The New Religious Intolerance
In her new book, The New Religious Intolerance: Overcoming the Politics of Fear in an Anxious Age, Martha Nussbaum extends her distinguished body of work on liberalism, education, literature, and the emotions by turning to the growing anti-Muslim agitations in Europe and the United States. She spoke to Web Editor David V. Johnson by email from the University of Cologne, where she was lecturing on the themes of her book.
David Johnson: The idea for the book came from a column you wrote on burqa bans for “The Stone,” The New York Times’s “Opinionator” section dedicated to philosophy. Some academics and scholars shy away from such platforms for fear of dealing with public hostility and hyperbolic comments. Your column certainly garnered its share of both. Why do you think that, nevertheless, such outreach is worth your time?

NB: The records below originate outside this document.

(* ===== verification/Errors.v ===== *)
(** * The data plane's errors: [internal/gateway/proxy/errors.go]

    Error codes and the registry they come from
    ([foundation/errcode/errcode.gen.go], the gateway segment), the shape of each
    code on each dialect, and how an error is rendered.  The response writer's
    effects are collected in a [Response]; encoding its body as JSON is
    [encoding/json]'s. *)
From S2P Require Import Prelude GoStr BreakerStore.

Open Scope Z_scope.

(** ** The registry *)

Definition GatewayAllProvidersFailed : string := "gateway.all_providers_failed".
Definition GatewayInternal : string := "gateway.internal".
Definition GatewayInvalidRequest : string := "gateway.invalid_request".
Definition GatewayKeyBudgetExceeded : string := "gateway.key_budget_exceeded".
Definition GatewayModelNotFound : string := "gateway.model_not_found".
Definition GatewayModelTierDisabled : string := "gateway.model_tier_disabled".
Definition GatewayRateLimited : string := "gateway.rate_limited".
Definition GatewayRequestTooLarge : string := "gateway.request_too_large".
Definition GatewayResourceNotFound : string := "gateway.resource_not_found".
Definition GatewaySaturated : string := "gateway.saturated".
Definition GatewayStateRouteUnavailable : string := "gateway.state_route_unavailable".
Definition GatewayModelUnpriced : string := "gateway.model_unpriced".
Definition GatewayInsufficientCredits : string := "gateway.insufficient_credits".
Definition GatewayOrgSuspended : string := "gateway.org_suspended".
Definition GatewayKeyExpired : string := "gateway.key_expired".
Definition GatewayKeyRevoked : string := "gateway.key_revoked".
Definition GatewayInvalidApiKey : string := "gateway.invalid_api_key".
Definition GatewayInsufficientScope : string := "gateway.insufficient_scope".
Definition GatewayModelDisabled : string := "gateway.model_disabled".
Definition GatewayUpstreamTimeout : string := "gateway.upstream_timeout".
Definition GatewayArtifactGone : string := "gateway.artifact_gone".
Definition GatewayJobNotCancelable : string := "gateway.job_not_cancelable".
Definition GatewayJobNotReady : string := "gateway.job_not_ready".
Definition GatewayVideoContentRejected : string := "gateway.video_content_rejected".
Definition GatewayVideoParamsUnsupported : string := "gateway.video_params_unsupported".

Definition registry : list (string * Z) :=
  [ (GatewayAllProvidersFailed, 502); (GatewayArtifactGone, 410);
    ("gateway.insufficient_credits", 402); ("gateway.insufficient_scope", 403);
    (GatewayInternal, 500); ("gateway.invalid_api_key", 401); (GatewayInvalidRequest, 400);
    (GatewayJobNotCancelable, 409); (GatewayJobNotReady, 409);
    (GatewayKeyBudgetExceeded, 402); ("gateway.key_expired", 401); ("gateway.key_revoked", 401);
    ("gateway.model_disabled", 503); (GatewayModelNotFound, 404); (GatewayModelTierDisabled, 403);
    ("gateway.model_unpriced", 503); ("gateway.org_suspended", 403); (GatewayRateLimited, 429);
    (GatewayRequestTooLarge, 413); (GatewayResourceNotFound, 404); (GatewaySaturated, 429);
    (GatewayStateRouteUnavailable, 503); (GatewayUpstreamTimeout, 502);
    (GatewayVideoContentRejected, 422); (GatewayVideoParamsUnsupported, 400) ]%string.

Fixpoint assoc {A} (k : string) (l : list (string * A)) : option A :=
  match l with
  | [] => None
  | (k', v) :: l' => if bool_decide (k' = k) then Some v else assoc k l'
  end.

Definition statusOf (code : string) : Z := default 500 (assoc code registry).

(** ** Shapes *)

Record errShape := mkShape {
  openAIType : string;
  anthropicType : string;
  geminiStatus : string;
}.

Definition shapes : list (string * errShape) :=
  [ ("gateway.invalid_api_key", mkShape "authentication_error" "authentication_error" "UNAUTHENTICATED");
    ("gateway.key_revoked", mkShape "authentication_error" "authentication_error" "UNAUTHENTICATED");
    ("gateway.key_expired", mkShape "authentication_error" "authentication_error" "UNAUTHENTICATED");
    ("gateway.org_suspended", mkShape "permission_error" "permission_error" "PERMISSION_DENIED");
    ("gateway.insufficient_scope", mkShape "permission_error" "permission_error" "PERMISSION_DENIED");
    ("gateway.insufficient_credits",
       mkShape "insufficient_quota" "invalid_request_error" "RESOURCE_EXHAUSTED");
    (GatewayKeyBudgetExceeded, mkShape "insufficient_quota" "invalid_request_error" "RESOURCE_EXHAUSTED");
    (GatewayRateLimited, mkShape "rate_limit_error" "rate_limit_error" "RESOURCE_EXHAUSTED");
    (GatewaySaturated, mkShape "rate_limit_error" "overloaded_error" "RESOURCE_EXHAUSTED");
    (GatewayModelNotFound, mkShape "invalid_request_error" "not_found_error" "NOT_FOUND");
    (GatewayResourceNotFound, mkShape "invalid_request_error" "not_found_error" "NOT_FOUND");
    (GatewayModelTierDisabled, mkShape "permission_error" "permission_error" "PERMISSION_DENIED");
    ("gateway.model_disabled", mkShape "api_error" "overloaded_error" "UNAVAILABLE");
    ("gateway.model_unpriced", mkShape "api_error" "api_error" "FAILED_PRECONDITION");
    (GatewayVideoParamsUnsupported,
       mkShape "invalid_request_error" "invalid_request_error" "INVALID_ARGUMENT");
    (GatewayJobNotCancelable,
       mkShape "invalid_request_error" "invalid_request_error" "FAILED_PRECONDITION");
    (GatewayJobNotReady,
       mkShape "invalid_request_error" "invalid_request_error" "FAILED_PRECONDITION");
    (GatewayArtifactGone, mkShape "invalid_request_error" "not_found_error" "NOT_FOUND");
    (GatewayVideoContentRejected,
       mkShape "invalid_request_error" "invalid_request_error" "INVALID_ARGUMENT");
    (GatewayRequestTooLarge, mkShape "invalid_request_error" "invalid_request_error" "INVALID_ARGUMENT");
    (GatewayInvalidRequest, mkShape "invalid_request_error" "invalid_request_error" "INVALID_ARGUMENT");
    (GatewayUpstreamTimeout, mkShape "api_error" "api_error" "DEADLINE_EXCEEDED");
    (GatewayAllProvidersFailed, mkShape "api_error" "api_error" "UNAVAILABLE");
    (GatewayStateRouteUnavailable, mkShape "api_error" "api_error" "UNAVAILABLE");
    (GatewayInternal, mkShape "api_error" "api_error" "INTERNAL") ]%string.

(** ** Errors and their rendering *)

Record Error := mkError {
  Code : string;
  Message : string;
  RetryAfter : Z;
  UpstreamMessage : bytes;
}.

Definition NewError (code message : string) : Error := mkError code message 0 [].

Inductive ErrorSurface := SurfaceOpenAI | SurfaceAnthropic | SurfaceGemini.

Definition errorDomain : string := "fairlb".
Definition genericServerMessage : string :=
  "The upstream or gateway is temporarily unavailable; please retry".

Inductive ErrorBody :=
  | openAIError (message : bytes) (type code : string)
  | anthropicError (type : string) (message : bytes) (code : string)
  | geminiError (code : Z) (message : bytes) (status reason domain : string).

Record Response := mkResponse {
  rs_Status : Z;
  rs_RetryAfter : option Z;
  rs_Body : ErrorBody;
}.

(** [int(d.Round(time.Second).Seconds())] of a positive duration: to the nearest
    second, half away from zero, saturating. *)
Definition round_seconds (d : Z) : Z :=
  let r := Z.rem d Second in
  if r + r <? Second then Z.quot (d - r) Second
  else let d1 := d + Second - r in
       Z.quot (if d1 <=? max_int64 then d1 else max_int64) Second.

Definition Write (surface : ErrorSurface) (e : Error) : Response :=
  let '(e, shape) :=
    match assoc (Code e) shapes with
    | Some shape => (e, shape)
    | None => (NewError GatewayInternal "Internal server error",
               default (mkShape "" "" "") (assoc GatewayInternal shapes))
    end in
  let status := statusOf (Code e) in
  let msg := lit (Message e) in
  let msg := if bool_decide (UpstreamMessage e = []) then msg else UpstreamMessage e in
  let msg := if (500 <=? status) && bool_decide (UpstreamMessage e = [])
             then lit genericServerMessage else msg in
  mkResponse status
    (if 0 <? RetryAfter e then Some (round_seconds (RetryAfter e)) else None)
    match surface with
    | SurfaceAnthropic => anthropicError (anthropicType shape) msg (Code e)
    | SurfaceGemini =>
        geminiError (statusOf (Code e)) msg
          (if bool_decide (geminiStatus shape = ""%string) then "UNKNOWN"%string
           else geminiStatus shape) (Code e) errorDomain
    | SurfaceOpenAI => openAIError msg (openAIType shape) (Code e)
    end.

Definition body_message (b : ErrorBody) : bytes :=
  match b with
  | openAIError m _ _ | anthropicError _ m _ | geminiError _ m _ _ _ => m
  end.

Definition body_code (b : ErrorBody) : string :=
  match b with
  | openAIError _ _ c | anthropicError _ _ c | geminiError _ _ _ c _ => c
  end.

(** ** Properties *)

Definition registered (code : string) : bool := bool_decide (is_Some (assoc code registry)).
Definition shaped (code : string) : bool :=
  match assoc code shapes with
  | Some s => negb (bool_decide (openAIType s = ""%string)) &&
              negb (bool_decide (anthropicType s = ""%string)) &&
              negb (bool_decide (geminiStatus s = ""%string))
  | None => false
  end.

(** The shape table covers the registry's gateway segment and nothing else. *)
Lemma shapes_exhaustive :
  Forall (fun p => shaped p.1 = true) registry /\ Forall (fun p => registered p.1 = true) shapes.
Proof. split; apply forallb_Forall; vm_compute; reflexivity. Qed.

(** What a caller can learn from an error.  The rendered code and status are
    the error's own when the code is known and the internal error's otherwise; a
    5xx whose upstream said nothing carries only the generic text, an upstream
    text always passes through unchanged, and any other message is the error's
    own. *)
Theorem error_rendering surface e :
  let r := Write surface e in
  let known := bool_decide (is_Some (assoc (Code e) shapes)) in
  body_code (rs_Body r) = (if known then Code e else GatewayInternal) /\
  rs_Status r = (if known then statusOf (Code e) else 500) /\
  body_message (rs_Body r) =
    (if negb known then lit genericServerMessage
     else if bool_decide (UpstreamMessage e = []) then
       if 500 <=? statusOf (Code e) then lit genericServerMessage else lit (Message e)
     else UpstreamMessage e).
Proof.
  cbn zeta. unfold Write. destruct (assoc (Code e) shapes) as [shape|] eqn:E.
  - rewrite (bool_decide_eq_true_2 (is_Some _)) by done. cbn [negb rs_Status rs_Body].
    assert (Hm : (if (500 <=? statusOf (Code e)) && bool_decide (UpstreamMessage e = [])
                  then lit genericServerMessage
                  else if bool_decide (UpstreamMessage e = []) then lit (Message e)
                       else UpstreamMessage e)
               = (if bool_decide (UpstreamMessage e = []) then
                    if 500 <=? statusOf (Code e) then lit genericServerMessage else lit (Message e)
                  else UpstreamMessage e)).
    { destruct (bool_decide (UpstreamMessage e = [])), (500 <=? _); done. }
    rewrite Hm. by destruct surface.
  - rewrite (bool_decide_eq_false_2 (is_Some _)) by (by intros [? ?]). by destruct surface.
Qed.

(** The Retry-After header rounds to the nearest second, so a wait of less
    than half a second is written as an immediate retry. *)
Theorem retry_after_rounds_to_zero surface e :
  is_Some (assoc (Code e) shapes) -> 0 < RetryAfter e ->
  exists s, rs_RetryAfter (Write surface e) = Some s /\
    (s = 0 <-> RetryAfter e < 500000000) /\
    (RetryAfter e <= max_int64 - Second -> Z.abs (RetryAfter e - s * Second) <= Second / 2).
Proof.
  intros [shape E] Hpos. unfold Write. rewrite E. cbn [rs_RetryAfter].
  rewrite (proj2 (Z.ltb_lt _ _)) by done. eexists. split; [done|].
  unfold round_seconds. set (d := RetryAfter e) in *. clearbody d.
  assert (HS : Second = 1000000000) by reflexivity.
  assert (HM : max_int64 = 9223372036854775807) by reflexivity.
  rewrite HS, HM in *. change (1000000000 / 2) with 500000000.
  rewrite Z.rem_mod_nonneg by lia.
  pose proof (Z.mod_pos_bound d 1000000000 ltac:(lia)) as Hb.
  pose proof (Z.div_mod d 1000000000 ltac:(lia)) as Hdm.
  set (r := d mod 1000000000) in *. set (k := d / 1000000000) in *.
  assert (0 <= k) by (apply Z.div_pos; lia).
  destruct (Z.ltb_spec (r + r) 1000000000).
  - replace (d - r) with (k * 1000000000) by lia. rewrite Z.quot_mul by lia. lia.
  - destruct (Z.leb_spec (d + 1000000000 - r) 9223372036854775807).
    + replace (d + 1000000000 - r) with ((k + 1) * 1000000000) by lia.
      rewrite Z.quot_mul by lia. lia.
    + change (9223372036854775807 ÷ 1000000000) with 9223372036. lia.
Qed.

Lemma retry_after_rounds_to_zero_witness :
  rs_RetryAfter (Write SurfaceOpenAI (mkError GatewayRateLimited "Rate limit exceeded" 300000000 []))
  = Some 0.
Proof.
  destruct (retry_after_rounds_to_zero SurfaceOpenAI
    (mkError GatewayRateLimited "Rate limit exceeded" 300000000 [])) as (s & H & Hz & _).
  - vm_compute. eexists. reflexivity.
  - reflexivity.
  - rewrite H. f_equal. apply Hz. reflexivity.
Defined.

…DJ: In chapter two you analyze fear as the emotion principally responsible for religious intolerance. You label fear the ‘narcissistic emotion.’ But why think that the logic of fear—erring on the side of caution (‘better to be safe than sorry’)—is narcissism rather than just good common sense, especially in an era of global terrorism and instability?
MN: Biological and psychological research on fear shows that it is in some respects more primitive than other emotions, involving parts of the brain that do not deal in reflection and balancing. It also focuses narrowly on the person’s own survival, which is useful in evolutionary terms, but not so useful if one wants a good society. These tendencies to narrowness can be augmented, as I show in my book, through rhetorical manipulation. Fear is a major source of the denial of equal respect to others. Fear is sometimes appropriate, of course, and I give numerous examples of this. But its tendencies toward narrowness make it easily manipulable by false information and rhetorical hype.DJ: In comparing fear and empathy, you say that empathy ‘has its own narcissism.’ Do all emotions have their own forms of narcissism, and if so, why call fear “a narcissistic emotion”?
MN: What I meant by my remarks about empathy is that empathy typically functions within a small circle, and is activated by vivid narratives, as Daniel Batson’s wonderful research has shown. So it is uneven and partial. But it is not primarily self-focused, as fear is. As John Stuart Mill said, fear tells us what we need to protect against for ourselves, and empathy helps us extend that protection to others.